Exercise instructions
Where the line with "exists s, reachable" appears below, start writing out lines exactly, and finish with the line with "exists (default (init 3) (exec_events 3 wait_trace", which is included; write out nothing else.

─── Given data ───

Lemma send_inv s v : cinv s -> c_p s = PIdle -> cinv (set_p s (PTest1 v)).
Proof. destruct s; simpl; intros Hi ->. open_inv. close_inv. Qed.

Lemma wait_inv h t d sem p ins tk out dr :
  cinv (MkC h t d sem p CIdle ins tk out dr) -> 0 < sem ->
  cinv (MkC h t d (sem - 1) p (CCheck false) ins tk out dr).
Proof. intros Hi Hs. open_inv. close_inv. Qed.

(** Either test passing leaves room for one more pointer; either failing means
    that n-1 pointers are queued. *)
Lemma test1_pass w r (c : cpc) t :
  w <= r + n - 1 -> t = match c with CWrap _ _ => (r - 1) mod n + 1 | _ => r mod n end ->
  w mod n + 1 <> t -> w mod n + 1 < n \/ wrapping c -> w + 1 <= r + n - 1.
Proof.
  intros Hw Ht Hne Hc. destruct (decide (w = r + n - 1)) as [E|]; [|lia]. exfalso. apply Hne. subst t.
  assert ((r - 1) mod n = w mod n) as Hm.
  { subst w. replace (r + n - 1) with (r - 1 + 1 * n) by lia. by rewrite Z_mod_plus_full. }
  assert (r mod n = (w + 1) mod n) as Hr.
  { subst w. replace (r + n - 1 + 1) with (r + 1 * n) by lia. by rewrite Z_mod_plus_full. }
  rewrite mod_succ in Hr by lia.
  destruct c; simpl in *; rewrite ?Hm, ?Hr; zcases; try lia; destruct Hc; (lia || done).
Qed.

Lemma test2_pass w r :
  w <= r + n - 1 -> n <= w mod n + 1 -> r mod n <> 0 -> w + 1 <= r + n - 1.
Proof.
  intros Hw Hge Hne. destruct (decide (w = r + n - 1)) as [E|]; [|lia]. exfalso. apply Hne.
  replace r with (w + 1 + -1 * n) by lia. rewrite Z_mod_plus_full, mod_succ by lia.
  pose proof (mod_range w). zcases; lia.
Qed.

Lemma test_fail w r (c : cpc) t :
  r <= w <= r + n - 1 -> t = match c with CWrap _ _ => (r - 1) mod n + 1 | _ => r mod n end ->
  w mod n + 1 = t \/ (n <= w mod n + 1 /\ t = 0) -> w = r + n - 1.
Proof.
  intros Hw Ht Hor.
  assert ((w + 1) mod n = r mod n) as Hm.
  { pose proof (mod_range w) as Hr. pose proof (mod_range (r - 1)) as Hr1. pose proof (mod_range r).
    assert (r mod n = if (r - 1) mod n + 1 =? n then 0 else (r - 1) mod n + 1) as Hs.
    { replace r with (r - 1 + 1) at 1 by lia. apply mod_succ. lia. }
    rewrite mod_succ by lia. destruct c; simpl in *; zcases; lia. }
  destruct (decide (w + 1 <= r + n - 1)) as [Hl|]; [|lia].
  assert (r = w + 1) as E by (apply (mod_inj_window r (w + 1) n); lia). lia.
Qed.

Lemma pstep_inv s s' : cinv s -> pstep s = Some s' -> cinv s'.
Proof.
  destruct s as [h t d sem p c ins tk out dr]. intros Hi. unfold pstep; simpl.
  destruct p as [|v|v|v|v| |]; [done|..]; simpl.
  - destruct (Z.eqb_spec (h + 1) t); intros [= <-]; open_inv; close_inv.
    intros Hc. eapply (test1_pass _ _ c); eauto; lia.
  - destruct ((n <=? h + 1) && (t =? 0)) eqn:E; intros [= <-]; open_inv; close_inv.
    pose proof (mod_range (Z.of_nat (length ins))). subst h.
    destruct (Z_lt_le_dec (Z.of_nat (length ins) mod n + 1) n) as [Hl|Hl]; [by apply Ip; left|].
    destruct c; try (apply Ip; right; done); simpl in *;
      apply andb_false_iff in E as [E|E]; zcases; try done;
      apply test2_pass; lia.
  - intros [= <-]. open_inv. pose proof (mod_range (Z.of_nat (length ins))). subst h. close_inv.
    + by rewrite length_insert.
    + intros j Hj. rewrite store_ne by lia. by apply Idata.
    + split; [done|]. rewrite list_lookup_insert_eq; [done|lia].
    + destruct c; try done; destruct Ic as (? & [-> ?] & Hd); split_and!; try done;
        rewrite store_ne by (simpl in *; lia); done.
  - intros [= <-]. open_inv. destruct Ip as [Hroom Hst].
    pose proof (mod_range (Z.of_nat (length ins))).
    assert (0 <= inflight c /\ 0 <= tokens c) by (destruct c; simpl; lia).
    close_inv; rewrite ?length_app; simpl; rewrite ?Nat2Z.inj_add; try lia.
    + subst h. rewrite u16_id by lia.
      replace (Z.of_nat (length ins) + Z.of_nat 1 - 1) with (Z.of_nat (length ins)) by lia. done.
    + intros j Hj. destruct (decide (j = Z.of_nat (length ins))) as [->|].
      * rewrite Hst, Nat2Z.id, lookup_app_r, Nat.sub_diag by lia. done.
      * rewrite lookup_app_l by lia. apply Idata. lia.
    + destruct c; try done; destruct Ic as (? & [? ?] & Hd);
        rewrite lookup_app_l by (simpl in *; lia); done.
    + rewrite take_app_le by (destruct c; simpl in *; lia). done.
  - intros [= <-]. open_inv. close_inv. subst h.
    pose proof (mod_range (Z.of_nat (length ins) - 1)).
    replace (Z.of_nat (length ins) mod n) with ((Z.of_nat (length ins) - 1 + 1) mod n) by (f_equal; lia).
    rewrite mod_succ by lia. zcases; lia.
  - intros [= <-]. open_inv. close_inv.
Qed.

(** With a token in hand the ring is seen non-empty. *)
Lemma check_nonempty s : cinv s -> c_c s = CCheck false -> c_tail s <> c_head s.
Proof.
  destruct s as [h t d sem p c ins tk out dr]. simpl. intros Hi ->. open_inv. subst t h.
  pose proof (mod_range tk). destruct p; simpl in *; try (apply mod_ne; lia).
  replace ((Z.of_nat (length ins) - 1) mod n + 1) with
    (if (Z.of_nat (length ins) - 1) mod n + 1 =? n then n else Z.of_nat (length ins) mod n).
  - zcases; [lia|]. apply mod_ne. lia.
  - replace (Z.of_nat (length ins) mod n) with ((Z.of_nat (length ins) - 1 + 1) mod n) by (f_equal; lia).
    rewrite mod_succ by lia. zcases; lia.
Qed.

Lemma cstep_ext_inv s s' : cinv s -> cstep_ext s = Some s' -> cinv s'.
Proof.
  destruct s as [h t d sem p c ins tk out dr]. intros Hi. unfold cstep_ext; simpl.
  destruct c as [|poll|poll|poll ti|poll ti|poll ti x|]; [done|..]; simpl.
  - assert (poll = false) as -> by apply (i_c _ Hi).
    pose proof (check_nonempty _ Hi eq_refl) as Hne. simpl in Hne.
    destruct (Z.eqb_spec t h); [done|]. intros [= <-]. open_inv. close_inv.
  - intros [= <-]. open_inv. pose proof (mod_range tk). subst poll t.
    assert (0 <= unposted p) by (destruct p; simpl; lia). close_inv.
    + rewrite u16_id by lia. by replace (tk + 1 - 1) with tk by lia.
    + intros j Hj. apply Idata. lia.
    + destruct p; simpl in *; try lia; try tauto. split; [lia|tauto].
    + split_and!; [done| |lia|].
      * by replace (tk + 1 - 1) with tk by lia.
      * replace (tk + 1 - 1) with tk by lia. apply Idata. lia.
    + rewrite Iout. by replace (tk + 1 - 1) with (tk - 0) by lia.
  - intros [= <-]. open_inv. destruct Ic as (-> & [-> ?] & Hd). close_inv.
    + subst t. replace (tk mod n) with ((tk - 1 + 1) mod n) by (f_equal; lia).
      pose proof (mod_range (tk - 1)). rewrite mod_succ by lia. zcases; lia.
    + destruct p; simpl in *; try done. intros [?|[]]. apply Ip. by left.
  - intros [= <-]. open_inv. destruct Ic as (-> & [-> ?] & Hd). close_inv.
    split_and!; try done. by rewrite Hd.
  - intros [= <-]. open_inv. destruct Ic as (-> & [-> ?] & ->).
    assert (0 <= unposted p) by (destruct p; simpl; lia).
    destruct (lookup_lt_is_Some_2 ins (Z.to_nat (tk - 1))) as [y Hy]; [lia|]. rewrite Hy.
    close_inv.
    + by rewrite length_insert.
    + intros j Hj. rewrite store_ne by lia. by apply Idata.
    + destruct p; simpl in *; try done. destruct Ip as [? Hst]. split; [done|].
      rewrite store_ne by lia. done.
    + rewrite Iout. replace (Z.to_nat (tk - 0)) with (S (Z.to_nat (tk - 1))) by lia.
      rewrite (take_S_r _ _ _ Hy), fmap_app. done.
  - intros _. exfalso. apply (i_c _ Hi).
Qed.

Lemma reachable_inv s : reachable false s -> cinv s.
Proof.
  induction 1 as [|s ev s' _ Hi Hpoll Hs]; [apply init_inv|].
  destruct ev as [v| | | |]; simpl in Hs.
  - destruct (c_p s) eqn:E; simplify_eq. by apply send_inv.
  - by eapply pstep_inv.
  - destruct s as [h t d sem p c ins tk out dr]; simpl in *. destruct c; simplify_eq.
    destruct (Z.ltb_spec 0 sem); simplify_eq. by apply wait_inv.
  - by specialize (Hpoll eq_refl).
  - by eapply cstep_ext_inv.
Qed.

(** A drop happens only when n-1 pointers are queued. *)
Lemma drop_full s s' :
  cinv s -> cstep EvP s = Some s' -> c_drops s' <> c_drops s -> W s - R s = n - 1.
Proof.
  destruct s as [h t d sem p c ins tk out dr]. intros Hi. simpl. unfold pstep; simpl.
  destruct p as [|v|v|v|v| |]; simpl; [done|..]; intros Hs Hd; unfold W, R; simpl.
  - destruct (Z.eqb_spec (h + 1) t); simplify_eq/=. open_inv.
    assert (0 <= tokens c) by (destruct c; simpl; lia).
    rewrite (test_fail (Z.of_nat (length ins)) tk c (h + 1)); try lia.
  - destruct (Z.leb_spec n (h + 1)), (Z.eqb_spec t 0); simplify_eq/=. open_inv.
    assert (0 <= tokens c) by (destruct c; simpl; lia).
    rewrite (test_fail (Z.of_nat (length ins)) tk c 0); try lia.
  - by simplify_eq.
  - by simplify_eq.
  - by simplify_eq.
  - by simplify_eq.
Qed.
End conc.
Arguments cstate : clear implicits.
Arguments event : clear implicits.

(** Running a list of events, to exhibit reachable states. *)
Fixpoint exec_events {P} (n : Z) (evs : list (event P)) (s : cstate P) : option (cstate P) :=
  match evs with
  | [] => Some s
  | ev :: evs' => match cstep n ev s with Some s' => exec_events n evs' s' | None => None end
  end.

Lemma exec_reachable {P} n polls (evs : list (event P)) s s' :
  reachable n polls s -> Forall (fun ev => ev = EvPoll -> polls = true) evs ->
  exec_events n evs s = Some s' -> reachable n polls s'.
Proof.
  intros Hr Hf. revert s Hr. induction Hf as [|ev evs Hev _ IH]; intros s Hr; simpl.
  - by intros [= <-].
  - destruct (cstep n ev s) as [s1|] eqn:E; [|done]. apply IH. by eapply reach_step.
Qed.

(** Two interleavings: a receive call that waits, and polls that run while the
    receive thread is between head++ and the wrap of head. *)
Definition wait_trace : list (event nat) :=
  [EvSend 10%nat; EvP; EvP; EvP; EvP; EvP; EvP; EvWait; EvSend 20%nat; EvP; EvC; EvP;
   EvC; EvP; EvP; EvC; EvC; EvC].
Definition poll_trace : list (event nat) :=
  [EvSend 1%nat; EvP; EvP; EvP; EvP; EvP; EvP; EvPoll; EvC; EvC; EvC; EvC; EvC; EvC;
   EvSend 2%nat; EvP; EvP; EvP; EvP; EvP; EvP; EvPoll; EvC; EvC; EvC; EvC; EvC; EvC;
   EvSend 3%nat; EvP; EvP; EvP; EvP;
   EvPoll; EvC; EvC; EvC; EvC; EvC; EvC; EvPoll; EvC; EvC; EvC; EvC; EvC;
   EvP; EvP].

(** C21 Blocking receive is safe without a lock between the two threads.  For
    every interleaving of the receive thread's inserts with receive calls that
    wait for the semaphore first, at the granularity of the single assignments:
    the receive calls return exactly the inserted messages, in order, none lost,
    none twice and never a nil pointer; at most n-1 messages are queued; a
    message is dropped only when n-1 are queued; and when both threads are idle
    and the semaphore is 0, everything inserted was delivered. *)
Theorem blocking_receive_fifo {P : Type} (n : Z) (s : cstate P) :
  1 <= n <= 65535 -> reachable n false s ->
  c_out s = Some <$> take (length (c_out s)) (c_ins s) /\
  W s - R s <= n - 1 /\
  (forall s', cstep n EvP s = Some s' -> c_drops s' <> c_drops s -> W s - R s = n - 1) /\
  (c_p s = PIdle -> c_c s = CIdle -> c_sem s = 0 -> c_out s = Some <$> c_ins s).
Proof.
  intros Hn Hr. pose proof (reachable_inv n Hn s Hr) as Hi.
  assert (0 <= tokens (c_c s) /\ 0 <= unposted (c_p s) /\ 0 <= inflight (c_c s))
    by (destruct (c_c s), (c_p s); simpl; lia).
  pose proof (i_bal _ _ Hi). pose proof (i_win _ _ Hi). pose proof (i_sem _ _ Hi).
  pose proof (i_taken _ _ Hi). unfold W, R in *.
  split_and!; [|lia|intros s'; by apply drop_full|].
  - rewrite (i_out _ _ Hi) at 2. rewrite length_fmap, length_take_le; [apply (i_out _ _ Hi)|].
    unfold R. lia.
  - intros Hp Hc Hs. rewrite (i_out _ _ Hi), take_ge; [done|].
    rewrite Hp, Hc in *. simpl in *. unfold R. lia.
Qed.

Lemma blocking_receive_fifo_witness :
  exists s, reachable 3 false s /\ c_ins s = [10%nat; 20%nat] /\
    c_out s = Some <$> take (length (c_out s)) (c_ins s).
Proof.
  exists (default (init 3) (exec_events 3 wait_trace (init 3))).
  assert (reachable 3 false (default (init 3) (exec_events 3 wait_trace (init 3)))) as Hr.
  { apply (exec_reachable 3 false wait_trace (init 3)); [apply reach_init| |vm_compute; reflexivity].
    repeat constructor; done. }
  split; [exact Hr|]. split; [vm_compute; reflexivity|].
  apply (blocking_receive_fifo 3 _); [lia|exact Hr].
Defined.

(** C40 The poll path is not protected by the semaphore, and head is wrapped in
    two assignments (head++, then head = 0).  A poll that runs between them can
    step past the end of the queue: there is an interleaving after which both
    threads are idle and every inserted message was delivered, yet a poll has
    taken a slot that held no message and the ring now reports that it is full. *)
Theorem poll_between_head_stores :
  exists s : cstate nat, reachable 3 true s /\ c_p s = PIdle /\ c_c s = CIdle /\
    c_out s = (Some <$> c_ins s) ++ [None] /\ c_taken s = Z.of_nat (length (c_ins s)) + 1 /\
    c_head s + 1 = c_tail s.
Proof.
  exists (default (init 3) (exec_events 3 poll_trace (init 3))). split.
  - apply (exec_reachable 3 true poll_trace (init 3)); [apply reach_init| |vm_compute; reflexivity].
    by apply Forall_true.
  - split_and!; vm_compute; reflexivity.
Qed.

───

Your solution
  exists s, reachable 3 false s /\ c_ins s = [10%nat; 20%nat] /\
    c_out s = Some <$> take (length (c_out s)) (c_ins s).
Proof.
  exists (default (init 3) (exec_events 3 wait_trace (init 3))).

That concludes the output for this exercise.